HISTORY OF A VOCATION
Born on December 31, 1952 in South Cameroon, in the village of Ayaz, the founder of the NGO “Les Centres d’accueil de l’espoir” CAES Reverend sister Marie Thérèse Brigit Mewoulou still better known under the name ‘Mama soeur’ completed her secondary studies at the “Lycée Technique Commercial de Yaoundé”. She obtained a Diploma in quantitative Management Techniques.
From her early age, religion and Scouting were her major activities. It was during all these activities that she discovered the most disadvantaged districts living in misery, poverty and suffering.
With the advent of AIDS, everyone was primarily focused on prevention, support for patients and medicines while neglecting the impact of this disease on children, especially in the poor neighborhoods.
Assuming the functions of Director of a College located 90 km from Yaoundé, “Mama soeur”, found that several children were unable to pay their school fees because one of their parents was either very sick or deceased. For her, it was unfair that these children should be sent out of the academic establishment because their parents could no longer pay their tuition fees.
On weekends, ‘Mama soeur’ went to families in order to know the reasons explaining such attitudes towards their children. During these visits, she met very impaired people. This sad situation inspired her to look after them, to take them to the hospital so they can get treatment. It was the first time that ‘Mama soeur’ came in contact with the word ‘AIDS’ and its fatal consequences.

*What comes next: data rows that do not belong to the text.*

(** The tempo buttons, the play button and the instrument toggles on a
    measure that is playable: with the exceptions of the engine the step
    is the step in which every call returns. *)
Lemma live_step_same_measure (now : R) (i : Input) (s : AppState)
    (sc : ScoreData) (m : Measure) :
  i <> TimerFires -> i <> ResetSession ->
  score s = Some sc ->
  nth_error (measures sc) (currentMeasureIndex s) = Some m ->
  Live.playable m ->
  0 < tempo s -> 0 <= measureStartTimeRef s -> 0 <= now ->
  Live.step now i s = step now i s.
Proof.
  intros Hi1 Hi2 Hs Hm Hpl Ht Ha Hnow. apply live_step_eq.
  destruct (handle_keeps i s) as (Hs' & _).
  destruct (tempo_buttons_pos _ Ht) as [Hmi Hpi].
  intros _ sc' Hsc'. assert (sc' = sc) by congruence. subst sc'.
  split; [rewrite handle_tempo; destruct i; assumption|].
  split.
  - apply anchorAt_nonneg; [assumption|].
    destruct i; cbn [handle]; try assumption; try congruence.
    destruct (isPlaying s); cbn; (lra || assumption).
  - assert (Hk : currentMeasureIndex (handle i s) = currentMeasureIndex s).
    { destruct i; cbn [handle]; try reflexivity; try congruence.
      now destruct (isPlaying s). }
    rewrite Hk. intros m' Hm'. congruence.
Qed.

End LiveScheduler.
(** The potentials of an interior face (lines 264 to 298): the stored
    potentials choose the densities, the pressure type chooses the
    pressure part, and the gravity part is added. *)
Definition potentials (pressureType : Z) (gravity unitDistVec : list Q)
    (dist : Q) (I J : CellData) (storedW storedNW : Q) : Q * Q :=
  let pressI := cellPress I in let pressJ := cellPress J in
  let pcI := cellPc I in let pcJ := cellPc J in
  let potentialW := storedW in
  let potentialNW := storedNW in
  let densityW := upwind potentialW (densityW_ I) (densityW_ J) in
  let densityNW := upwind potentialNW (densityNW_ I) (densityNW_ J) in
  let '(potentialW, potentialNW) :=
    if pressureType =? pw then
      ((pressI - pressJ) / dist, (pressI - pressJ + pcI - pcJ) / dist)%Q
    else (potentialW, potentialNW) in
  let '(potentialW, potentialNW) :=
    if pressureType =? pn then
      ((pressI - pressJ - pcI + pcJ) / dist, (pressI - pressJ) / dist)%Q
    else (potentialW, potentialNW) in
  let '(potentialW, potentialNW) :=
    if pressureType =? pglobal then
      ((pressI - pressJ
        - (1 # 2) * (fractionalNW_ I + fractionalNW_ J) * (pcI - pcJ)) / dist,
       (pressI - pressJ
        + (1 # 2) * (fractionalW_ I + fractionalW_ J) * (pcI - pcJ)) / dist)%Q
    else (potentialW, potentialNW) in
  ((potentialW + densityW * vdot unitDistVec gravity)%Q,
   (potentialNW + densityNW * vdot unitDistVec gravity)%Q).

(** The velocities of an interior face from the new potentials (lines 300
    to 359), ending with the store of [storeVelocities]. *)
Definition interiorVelocities (tag : TypeTag) (pressureType : Z)
    (gravity unitDistVec permeability : list Q) (dist : Q)
    (I J : CellData) (potentialW potentialNW : Q) (fv : FaceVelocity)
    : FaceVelocity :=
  let pressI := cellPress I in let pressJ := cellPress J in
  let pcI := cellPc I in let pcJ := cellPc J in
  let lambdaW := upwind potentialW (lambdaW_ I) (lambdaW_ J) in
  let lambdaNW := upwind potentialNW (lambdaNW_ I) (lambdaNW_ J) in
  let densityW := upwind potentialW (densityW_ I) (densityW_ J) in
  let densityNW := upwind potentialNW (densityNW_ I) (densityNW_ J) in
  let velocityW := permeability in
  let velocityNW := permeability in
  let gravityTermW :=
    vscale unitDistVec (vdot gravity permeability * (lambdaW * densityW)) in
  let gravityTermNW :=
    vscale unitDistVec
           (vdot gravity permeability * (lambdaNW * densityNW)) in
  let '(velocityW, velocityNW) :=
    if pressureType =? pw then
      (vadd (vscale velocityW (lambdaW * (pressI - pressJ) / dist))
            gravityTermW,
       vadd (vscale velocityNW
               (lambdaNW * (pressI - pressJ) / dist
                + (1 # 2) * (lambdaNW_ I + lambdaNW_ J) * (pcI - pcJ) / dist))
            gravityTermNW)
    else (velocityW, velocityNW) in
  let '(velocityW, velocityNW) :=
    if pressureType =? pn then
      (vadd (vscale velocityW
               (lambdaW * (pressI - pressJ) / dist
                - (1 # 2) * (lambdaW_ I + lambdaW_ J) * (pcI - pcJ) / dist))
            gravityTermW,
       vadd (vscale velocityNW (lambdaNW * (pressI - pressJ) / dist))
            gravityTermNW)
    else (velocityW, velocityNW) in
  let fv :=
    if pressureType =? pglobal then
      {| velocity :=
           vadd (vadd (vscale permeability
                         ((lambdaW + lambdaNW) * (pressI - pressJ) / dist))
                      gravityTermW)
                gravityTermNW;
         velocitySecondPhase := velocitySecondPhase fv |}
    else fv in
  storeVelocities tag pressureType velocityW velocityNW fv.

(** An interior face as a whole: the new potentials, which are stored,
    and the velocities. *)
Definition interiorFace (tag : TypeTag) (pressureType : Z)
    (gravity unitDistVec permeability : list Q) (dist : Q)
    (I J : CellData) (storedW storedNW : Q) (fv : FaceVelocity)
    : Q * Q * FaceVelocity :=
  let '(potentialW, potentialNW) :=
    potentials pressureType gravity unitDistVec dist I J storedW storedNW in
  (potentialW, potentialNW,
   interiorVelocities tag pressureType gravity unitDistVec permeability
     dist I J potentialW potentialNW fv).

(** The saturation at a boundary face (lines 388 to 396) and the phase
    saturations and pressures at a Dirichlet pressure boundary (lines 400
    to 432). *)
Definition satBound (satIsDirichlet : bool) (dirichletSat saturationI : Q)
    : Q :=
  if satIsDirichlet then dirichletSat else saturationI.

Definition boundarySaturations (saturationType : Z) (satBound : Q)
    : DuneError + (Q * Q) :=
  if saturationType =? Sw then inr (satBound, (1 - satBound)%Q)
  else if saturationType =? Sn then inr ((1 - satBound)%Q, satBound)
  else inl (RangeError "saturation type not implemented").

Definition boundaryPressures (pressureType : Z) (pressBound pcBound : Q)
    : Q * Q :=
  let pressW := 0%Q in
  let pressNW := 0%Q in
  if pressureType =? pw then (pressBound, (pressBound + pcBound)%Q)
  else if pressureType =? pn then ((pressBound - pcBound)%Q, pressBound)
  else (pressW, pressNW).

(** A Neumann boundary face (lines 556 to 582): [J] is the pair of the
    two phase fluxes. *)
Definition neumannFace (tag : TypeTag) (compressibility : bool)
    (unitDistVec : list Q) (Jwetting Jnonwetting : Q) (I : CellData)
    (fv : FaceVelocity) : FaceVelocity :=
  let velocityW := vscale unitDistVec Jwetting in
  let velocityNW := vscale unitDistVec Jnonwetting in
  let '(velocityW, velocityNW) :=
    if negb compressibility then
      (vdiv velocityW (densityW_ I), vdiv velocityNW (densityNW_ I))
    else (velocityW, velocityNW) in
  let fv :=
    if velocityType_ tag =? vw then
      {| velocity := velocityW; velocitySecondPhase := velocityNW |}
    else fv in
  let fv :=
    if velocityType_ tag =? vn then
      {| velocity := velocityNW; velocitySecondPhase := velocityW |}
    else fv in
  if velocityType_ tag =? vt then
    {| velocity := vadd velocityW velocityNW;
       velocitySecondPhase := velocitySecondPhase fv |}
  else fv.
End FaceComputation.

(** The pressure types are pairwise distinct, and so are the saturation
    types. *)
Definition pressure_indices_wf {indices : TwoPCommon} : Prop :=
  pw <> pn /\ pw <> pglobal /\ pn <> pglobal.

(** Two vectors are equal as vectors of rationals. *)
Definition veq (u v : list Q) : Prop := Forall2 Qeq u v.

(** The saturation indices of the enum, 0 for [Sw] and 1 for [Sn]. *)
Definition dumuxSatIndices : TwoPSaturationIndices :=
  {| saturationW := 0; saturationNW := 1 |}.

(** Two cells and a face between them, with the gravity pointing down. *)
Definition cellI : CellData :=
  {| cellPress := 10; cellPc := 2; lambdaW_ := 3; lambdaNW_ := 1;
     fractionalW_ := 3 # 4; fractionalNW_ := 1 # 4;
     densityW_ := 1000; densityNW_ := 800 |}.
Definition cellJpc : CellData :=
  {| cellPress := 8; cellPc := 1; lambdaW_ := 2; lambdaNW_ := 2;
     fractionalW_ := 1 # 2; fractionalNW_ := 1 # 2;
     densityW_ := 1000; densityNW_ := 700 |}.
Definition demoGravity : list Q := [0; - (981 # 100)]%Q.
Definition demoUnitDist : list Q := [1; 0]%Q.
Definition demoPermeability : list Q := [1 # 2; 0]%Q.
Definition noVelocity : FaceVelocity :=
  {| velocity := [0; 0]%Q; velocitySecondPhase := [0; 0]%Q |}.

(** [-v], and the vectorised permeability of an interior face (lines 238
    to 253): the mean permeability applied to the unit distance vector. *)
Definition vneg (v : list Q) : list Q := map Qopp v.

Definition facePermeability (KI KJ : list (list Q)) (unitDistVec : list Q)
    : list Q :=
  mv (meanPermeability KI KJ) unitDistVec.

(** The cell data with the pressure of the nonwetting phase, the
    pressure plus the capillary pressure, as the pressure. *)
Definition nonwettingPressure (c : CellData) : CellData :=
  {| cellPress := cellPress c + cellPc c; cellPc := cellPc c;
     lambdaW_ := lambdaW_ c; lambdaNW_ := lambdaNW_ c;
     fractionalW_ := fractionalW_ c; fractionalNW_ := fractionalNW_ c;
     densityW_ := densityW_ c; densityNW_ := densityNW_ c |}.


Definition demoK : list (list Q) := [[1 # 2; 0]; [0; 1 # 2]]%Q.
Definition demoKJ : list (list Q) := [[1 # 4; 0]; [0; 1]]%Q.

(** ** A Dirichlet pressure boundary face (lines 398 to 552)             *)

(** The problem at one boundary face: the boundary pressure, the
    capillary pressure and the mobilities of the material law, and the
    densities of the two fluids, each with and without a pressure; their
    code is absent. *)
Class BoundaryProblem : Type := {
  dirichletPress : Q;
  pC : Q -> Q;
  temperature : Q;
  wettingDensity : Q -> Q;
  wettingDensityAt : Q -> Q -> Q;
  nonwettingDensity : Q -> Q;
  nonwettingDensityAt : Q -> Q -> Q;
  mobW : Q -> Q -> Q;
  mobWAt : Q -> Q -> Q -> Q;
  mobN : Q -> Q -> Q;
  mobNAt : Q -> Q -> Q -> Q
}.

(** The values at the boundary (lines 417, 418 and 437 to 454). *)
Record BoundaryData : Type := {
  pressBound : Q;
  pcBound : Q;
  lambdaWBound : Q;
  lambdaNWBound : Q;
  densityWBound : Q;
  densityNWBound : Q
}.

Section DirichletFace.
Context {indices : TwoPCommon} {satIndices : TwoPSaturationIndices}.

(** Lines 400 to 454: the phase saturations, the boundary pressure and
    the capillary pressure, the phase pressures, and the densities and
    mobilities with or without compressibility. *)
Definition dirichletData {problem : BoundaryProblem}
    (saturationType pressureType : Z) (compressibility : bool)
    (satBound : Q) : DuneError + BoundaryData :=
  match boundarySaturations saturationType satBound with
  | inl e => inl e
  | inr (satW, satNW) =>
    let pressBound := dirichletPress in
    let pcBound := pC satW in
    let '(pressW, pressNW) :=
      boundaryPressures pressureType pressBound pcBound in
    let temperature := temperature in
    if compressibility then
      let densityWBound := wettingDensityAt temperature pressW in
      let densityNWBound := nonwettingDensityAt temperature pressNW in
      inr {| pressBound := pressBound; pcBound := pcBound;
             lambdaWBound :=
               (mobWAt satW temperature pressW * densityWBound)%Q;
             lambdaNWBound :=
               (mobNAt satNW temperature pressNW * densityNWBound)%Q;
             densityWBound := densityWBound;
             densityNWBound := densityNWBound |}
    else
      inr {| pressBound := pressBound; pcBound := pcBound;
             lambdaWBound := mobW satW temperature;
             lambdaNWBound := mobN satNW temperature;
             densityWBound := wettingDensity temperature;
             densityNWBound := nonwettingDensity temperature |}
  end.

She realized that a large number of orphans she came across suffered this fate. Many people around her spoke of “slow poison”, while it was AIDS, a new disease. This disease and its consequences were ignored by much of the population. She discovered the hidden face of AIDS, as well as the social and economic consequences on the populations especially the poor among whom the idea of dealing with the disease was absent.